(** The items of the exception or thread section, none when the section
    is absent or empty. *)
Definition section_items (data : pyval) (key : string) : result (list pyval) :=
  section <- py_get data key;;
  if truthy section then
    values <- py_getitem section "values";;
    py_iter values
  else Ok [].

Definition option_of {A} (r : result A) : option A :=
  match r with
  | Ok a => Some a
  | Raise _ => None
  end.

(** The container at a place of the payload: an exception, a thread, or
    [None] for the top-level stack trace. *)
Definition located_container (data : pyval) (r : loc) : option pyval :=
  match r with
  | LExc n =>
      match section_items data "sentry.interfaces.Exception" with
      | Ok items => nth_error items n
      | Raise _ => None
      end
  | LTop => Some PyNone
  | LThread n =>
      match section_items data "threads" with
      | Ok items => nth_error items n
      | Raise _ => None
      end
  end.

(** The stack trace at a place of the payload. *)
Definition located_stacktrace (data : pyval) (r : loc) : option pyval :=
  match r with
  | LTop => option_of (py_get data "sentry.interfaces.Stacktrace")
  | _ =>
      match located_container data r with
      | Some c => option_of (py_get c "stacktrace")
      | None => None
      end
  end.

(** The frames of a stack trace, none when it has no frame list. *)
Definition frames_of (stacktrace : pyval) : result (list pyval) :=
  fr <- py_get stacktrace "frames";;
  fr' <- py_or fr (Ok (PyTuple []));;
  py_iter fr'.

(** The platform override of the frame, or else the event platform. *)
Definition effective_platform (data frame : pyval) : result pyval :=
  own <- py_get frame "platform";;
  py_or own (py_getitem data "platform").

(** [pl] is the set of the effective platforms of [frames]. *)
Definition platform_set (data : pyval) (frames pl : list pyval) : Prop :=
  (forall f, In f frames ->
     exists p, effective_platform data f = Ok p /\ set_mem p pl = true) /\
  (forall q, In q pl ->
     exists f, In f frames /\ effective_platform data f = Ok q) /\
  (frames = [] -> pl = []).

(** A record that describes a stack trace present in the payload. *)
Definition describes (data : pyval) (info : StacktraceInfo) : Prop :=
  located_stacktrace data (ref info) = Some (stacktrace info) /\
  truthy (stacktrace info) = true /\
  located_container data (ref info) = Some (container info) /\
  exists frames,
    frames_of (stacktrace info) = Ok frames /\
    platform_set data frames (platforms info).

(** The records one section adds: [ks] are the positions of its items
    that hold a stack trace. *)
Definition section_records (data : pyval) (mk : nat -> loc) (n : nat) (items : list pyval)
    (new : list StacktraceInfo) : Prop :=
  (exists ks, map ref new = map mk ks /\
              StronglySorted lt ks /\ Forall (fun k => n <= k)%nat ks) /\
  (forall info, In info new ->
     exists k, ref info = mk (n + k)%nat /\
               nth_error items k = Some (container info) /\
               py_get (container info) "stacktrace" = Ok (stacktrace info) /\
               truthy (stacktrace info) = true /\
               exists frames,
                 frames_of (stacktrace info) = Ok frames /\
                 platform_set data frames (platforms info)) /\
  (forall k c s, nth_error items k = Some c ->
                 py_get c "stacktrace" = Ok s ->
                 truthy s = true ->
                 exists info, In info new /\ ref info = mk (n + k)%nat).

(** The entry [key] of [o] is absent or empty: [o.get(key)] is falsy. *)
Definition section_absent (o : pyval) (key : string) : Prop :=
  exists v, py_get o key = Ok v /\ truthy v = false.

(** A stack trace the locator can report: its frames can be listed and
    each has an effective platform that can be a member of a set. *)
Definition reportable (data stacktrace : pyval) : Prop :=
  exists frames,
    frames_of stacktrace = Ok frames /\
    forall f, In f frames ->
      exists p, effective_platform data f = Ok p /\ hashable p = true.

(** Items of a section that are dictionaries whose stack trace, when
    present, can be reported. *)
Definition scannable (data : pyval) (items : list pyval) : Prop :=
  forall c, In c items ->
    exists s, py_get c "stacktrace" = Ok s /\
              (truthy s = true -> reportable data s).

(** A payload of the shape the locator expects: a dictionary whose
    sections, where present, have their value list. *)
Definition well_shaped (data : pyval) : Prop :=
  (exists items, section_items data "sentry.interfaces.Exception" = Ok items
                 /\ scannable data items) /\
  (exists top, py_get data "sentry.interfaces.Stacktrace" = Ok top
               /\ (truthy top = true -> reportable data top)) /\
  (exists items, section_items data "threads" = Ok items
                 /\ scannable data items).

(** ** Sample processors and payloads

    The world of the sample processors counts their [process_frame]
    calls. *)

(** The base class: no opinion on any frame. *)
Definition idle_processor : StacktraceProcessor nat :=
  mkProcessor (fun w => (w, Returned PyNone))
              (fun w => (w, Returned (PyBool false)))
              (fun w _ _ _ => (S w, Returned PyNone)).

(** A processor whose [process_frame] raises an [Exception]. *)
Definition faulty_processor : StacktraceProcessor nat :=
  mkProcessor (fun w => (w, Returned PyNone))
              (fun w => (w, Returned (PyBool false)))
              (fun w _ _ _ => (S w, Raised (ProcessorError "boom"))).


(** A processor that answers [rv] for every frame. *)
Definition claiming_processor (rv : pyval) : StacktraceProcessor nat :=
  mkProcessor (fun w => (w, Returned PyNone))
              (fun w => (w, Returned (PyBool false)))
              (fun w _ _ _ => (S w, Returned rv)).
■ ■ ■ ■ ■ ■ ■
Give back, exactly as written, the stretch from the line with "frames_of stacktrace = Ok frames /\" through the line with "(** A processor whose", and no other lines from the records above.

### Result for this task
    frames_of stacktrace = Ok frames /\
    forall f, In f frames ->
      exists p, effective_platform data f = Ok p /\ hashable p = true.

(** Items of a section that are dictionaries whose stack trace, when
    present, can be reported. *)
Definition scannable (data : pyval) (items : list pyval) : Prop :=
  forall c, In c items ->
    exists s, py_get c "stacktrace" = Ok s /\
              (truthy s = true -> reportable data s).

(** A payload of the shape the locator expects: a dictionary whose
    sections, where present, have their value list. *)
Definition well_shaped (data : pyval) : Prop :=
  (exists items, section_items data "sentry.interfaces.Exception" = Ok items
                 /\ scannable data items) /\
  (exists top, py_get data "sentry.interfaces.Stacktrace" = Ok top
               /\ (truthy top = true -> reportable data top)) /\
  (exists items, section_items data "threads" = Ok items
                 /\ scannable data items).

(** ** Sample processors and payloads

    The world of the sample processors counts their [process_frame]
    calls. *)

(** The base class: no opinion on any frame. *)
Definition idle_processor : StacktraceProcessor nat :=
  mkProcessor (fun w => (w, Returned PyNone))
              (fun w => (w, Returned (PyBool false)))
              (fun w _ _ _ => (S w, Returned PyNone)).

(** A processor whose [process_frame] raises an [Exception]. *)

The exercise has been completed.